Esse cenário só reforça a urgência de considerar as intersecções entre impacto social, gênero e raça na construção de políticas feitas pelo estado e de processos de descentralização de fundos de organizações filantrópicas.
Trago esses dois pontos, pois mulheres não-brancas ainda não têm sua relevância reconhecida no mercado tradicional, onde as coisas avançam mais rápido com ritmo acelerado no trânsito de informações, imagine no terceiro setor, ainda em consolidação e disputa. Por isso, o fortalecimento da voz de mulheres a partir de expressões culturais já lideradas por elas é um caminho para virar esse jogo para a nova geração.
Trocas geracionais e celebração das juventudes
Aprender com os mais velhos é sempre revigorante, mas também é necessário ser visto como um movimento estratégico para nós juventudes ativistas. É nesse diálogo onde podemos aprender com erros e acertos do que vieram antes de nós. Durante o segundo dia de encontro, visitamos o Coroadinho, uma das maiores favelas do Brasil, repousando na Casa das Pretas, espaço criado pelo Coletivo Mulheres Negras da Periferia e uma referência de cultura popular e resistência.
Seguindo com as discussões dos painéis do evento, o diálogo geracional foi liderado por grandes nomes do ativismo nortista e nordestino, mulheres (mais uma vez presentes) que reforçaram o Norte-Nordeste como berço de grandes mobilizações, ainda que a narrativa centro-sul se estabeleça como origem dessas lutas. Na verdade, os nossos territórios são verdadeiros laboratórios de soluções para justiça social e climática.
Seguido de um painel de jovens agentes de cultura, mais uma vez a coalizão reforçou a sua narrativa e comprometimento de fortalecimento de elos entre os territórios periféricos a partir da cultura para além do cerne da palavra, agregando aldeias, florestas, terreiros e rios.

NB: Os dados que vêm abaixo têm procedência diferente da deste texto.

Lemma thread_ordered_ext h1 h2 th : (forall m, h1 m = h2 m) -> thread_ordered h1 th -> thread_ordered h2 th.
Proof.
  intros E. destruct th; simpl; [intros K m; by rewrite <- E|by apply ordered_ext|by apply ordered_ext|intros K m; by rewrite <- E].
Qed.

(** The common part of the steps of a client and of a worker. *)
Lemma disciplined_advance {A} (c c' : config S mutex) t (p p' : prog S mutex A) th :
  disciplined c -> threads c !! t <> None -> advance c t p = Some (p', c') -> thread_ordered (owned c' t) th ->
  disciplined (set_thread t th c').
Proof.
  intros D Ht E Hth. assert (Known := advance_known c c' t p p' E). assert (Others := advance_owner c c' t p p').
  assert (T := advance_threads c c' t p p' E). destruct D as [D1 D2].
  assert (K : forall t' th', t' <> t -> threads c' !! t' = Some th' -> thread_ordered (owned c' t') th').
  { intros t' th' Hne Et'. apply (thread_ordered_ext (owned c t')); [intros m; by rewrite (Others t' E Hne)|].
    destruct T as [ET|(n & Hn & ET)]; rewrite ET in Et'; [by apply D1|].
    apply lookup_insert_Some in Et' as [[<- <-]|[_ ?]]; [|by apply D1].
    apply (ordered_ext false none_held); [|done].
    intros m. symmetry. by apply unknown_owns_nothing. }
  split.
  - intros t' th' Et'. unfold set_thread in Et'. simpl in Et'.
    apply lookup_insert_Some in Et' as [[<- <-]|[Hne Et']]; [done|]. apply K; [congruence|done].
  - intros m t' Ho. unfold set_thread in *. simpl in *.
    destruct (decide (t' = t)) as [->|Hne]; [exists th; by rewrite lookup_insert_eq|].
    rewrite lookup_insert_ne by congruence. destruct (Known m t' Ho) as [?|Hc]; [done|].
    destruct (D2 m t' Hc) as [th' Et']. destruct T as [ET|(n & Hn & ET)]; rewrite ET; [by exists th'|].
    rewrite lookup_insert_ne by congruence. by exists th'.
Qed.

Lemma disciplined_set (c : config S mutex) t th : disciplined c -> thread_ordered (owned c t) th ->
  disciplined (set_thread t th c).
Proof.
  intros [D1 D2] Hth. split; unfold set_thread; simpl.
  - intros t' th' Et'. apply lookup_insert_Some in Et' as [[<- <-]|[Hne Et']]; [done|]. by apply D1.
  - intros m t' Ho. destruct (decide (t' = t)) as [->|Hne]; [exists th; by rewrite lookup_insert_eq|].
    rewrite lookup_insert_ne by congruence. by apply (D2 m).
Qed.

Em clima de periferia rumo à COP30
O encontro também foi espaço para a Pré-COP das Periferias, onde vivenciamos trocas entre territórios periféricos, trazendo os aprendizados e vivências dos últimos dias. Dentre as contribuições, a do participante Henrique Kumaruara do Coletivo Jovem Tapajônico de Santarém (PA) deu ênfase à visão sobre a relação entre cultura e clima.
A programação costurou atividades artísticas de coletivos do estado e debates sobre racismo estrutural que resultarão na segunda edição da Agenda Política de Periferias no Combate ao Racismo Ambiental, documento que conecta juventudes periféricas aos debates sobre clima, meio ambiente e justiça climática, em diálogo com a COP30.
Com homenagem à Nêgo Bispo o evento se encerra. Celebramos o pensador quilombola que se consolidou como referência do debate de raça e território, afirmamos nosso compromisso de ampliar esta confluência. Nós seguimos, com novas articulações que nascem em São Luís e nos guiam para a luta contra o racismo ambiental e pela justiça pelo Norte e Nordeste.
Para mim, foi um presente estar em coletivo e saber que não ando só e que nossa luta ecoará para além dos pavilhões da COP.
Sabrina Cabral, é ativista e criadora do blog @sanydapeste, onde aborda temas como meio ambiente, direitos humanos e educação para a juventude periférica do Nordeste. Graduanda em Engenharia Civil na UFC e bolsista do programa Bolsa Jovem da Prefeitura de Fortaleza e BID, é engajada em temas como sustentabilidade, economia criativa e design. É fundadora da iniciativa Ruma, com o objetivo de apoiar o desenvolvimento sustentável a partir das juventudes do Nordeste, conquistando bolsas de desenvolvimento de projetos no MIT e se tornado Representante Juvenil em iniciativas da ONU na América Latina e Caribe, como o acampamento Juventudes Ya! do Fundo de População das Nações Unidas (UNFPA).
Sabrina faz parte da Rede Impacta Nordeste de Jovens Lideranças.